Prevenção do “leakage”: em inglês, “vazamento”. Significa garantir que a proteção de uma área não apenas empurre o desmatamento para outro lugar. O projeto precisa demonstrar que está reduzindo emissões de forma sistêmica, não apenas deslocando o problema.

Permanência: a floresta precisa existir por tempo suficiente para que o carbono capturado não volte à atmosfera em poucos anos. Os padrões exigem compromissos de décadas.

Título de propriedade: parece óbvio, mas é um dos pontos que mais trava projetos no Brasil. Quem vai desenvolver o projeto precisa ter direito legal sobre a terra  ou um acordo formal com quem tem.

Da ideia à certificação: um processo que leva anos

O processo de certificação de um projeto de carbono não é rápido e quem entra nessa jornada precisa estar preparado para isso.

A primeira etapa é o estudo de viabilidade, que dura em média três meses e avalia se o projeto atende aos critérios básicos de elegibilidade. Se aprovado, vem a fase de validação e registro, que inclui uma visita ao local por uma entidade auditora independente (terceira parte) e pode levar de 12 a 24 meses.

Depois de registrado, o projeto começa a ser monitorado. A cada ciclo, que pode variar de três a cinco anos, uma nova verificação é realizada, com medições de biomassa para comprovar o quanto de carbono foi efetivamente capturado. Só então os créditos são emitidos e podem ser vendidos. Esse processo de verificação se repete por no mínimo 40 anos.

Um mercado difícil, mas com potencial real

A avaliação de Locke ao encerrar a palestra foi equilibrada: o mercado de carbono passa por um período desafiador, mas não está morto e seu potencial para projetos de reflorestamento é real, desde que as bases sejam sólidas.

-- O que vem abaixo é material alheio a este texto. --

Definition set_messageHandlers (v : list nat) (s : state) : state :=
  {| url_accepted := url_accepted s; options_ := options_ s; ws := ws s;
     reconnectAttempts := reconnectAttempts s;
     subscriptions := subscriptions s; isConnected := isConnected s;
     connectionPromise := connectionPromise s; messageHandlers := v;
     lastMessageId := lastMessageId s; next_id := next_id s;
     settled := settled s; awaiting := awaiting s; timers := timers s;
     fired := fired s; closing := closing s; sent := sent s;
     console := console s; delivered := delivered s |}.

Definition set_lastMessageId (v : Z) (s : state) : state :=
  {| url_accepted := url_accepted s; options_ := options_ s; ws := ws s;
     reconnectAttempts := reconnectAttempts s;
     subscriptions := subscriptions s; isConnected := isConnected s;
     connectionPromise := connectionPromise s;
     messageHandlers := messageHandlers s; lastMessageId := v;
     next_id := next_id s; settled := settled s; awaiting := awaiting s;
     timers := timers s; fired := fired s; closing := closing s;
     sent := sent s; console := console s; delivered := delivered s |}.

Definition set_next_id (v : nat) (s : state) : state :=
  {| url_accepted := url_accepted s; options_ := options_ s; ws := ws s;
     reconnectAttempts := reconnectAttempts s;
     subscriptions := subscriptions s; isConnected := isConnected s;
     connectionPromise := connectionPromise s;
     messageHandlers := messageHandlers s; lastMessageId := lastMessageId s;
     next_id := v; settled := settled s; awaiting := awaiting s;
     timers := timers s; fired := fired s; closing := closing s;
     sent := sent s; console := console s; delivered := delivered s |}.

Definition set_settled (v : list (nat * bool)) (s : state) : state :=
  {| url_accepted := url_accepted s; options_ := options_ s; ws := ws s;
     reconnectAttempts := reconnectAttempts s;
     subscriptions := subscriptions s; isConnected := isConnected s;
     connectionPromise := connectionPromise s;
     messageHandlers := messageHandlers s; lastMessageId := lastMessageId s;
     next_id := next_id s; settled := v; awaiting := awaiting s;
     timers := timers s; fired := fired s; closing := closing s;
     sent := sent s; console := console s; delivered := delivered s |}.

“O mercado de carbono atravessa um período desafiador e os projetos de carbono enfrentam uma lacuna de financiamento. Ainda assim, ele oferece grande potencial para projetos de reflorestamento, desde que aspectos essenciais sejam considerados e o pré-financiamento e a sustentabilidade financeira de longo prazo sejam garantidos”, resumiu a especialista.

Para o Brasil, país que concentra parte significativa das florestas tropicais do planeta e que ainda enfrenta altos índices de desmatamento, esse mercado representa uma oportunidade concreta de atrair recursos internacionais para a restauração ambiental.

O caminho não é simples, mas existe. E começa, como quase tudo nessa área, por entender as regras do jogo.

Fonte: palestra “Créditos de Carbono e como podem ajudar a financiar a restauração ecológica”, apresentada por Marisa Raphaela Kunze Locke (First Climate) em maio de 2026 no curso Replântica na REGUA.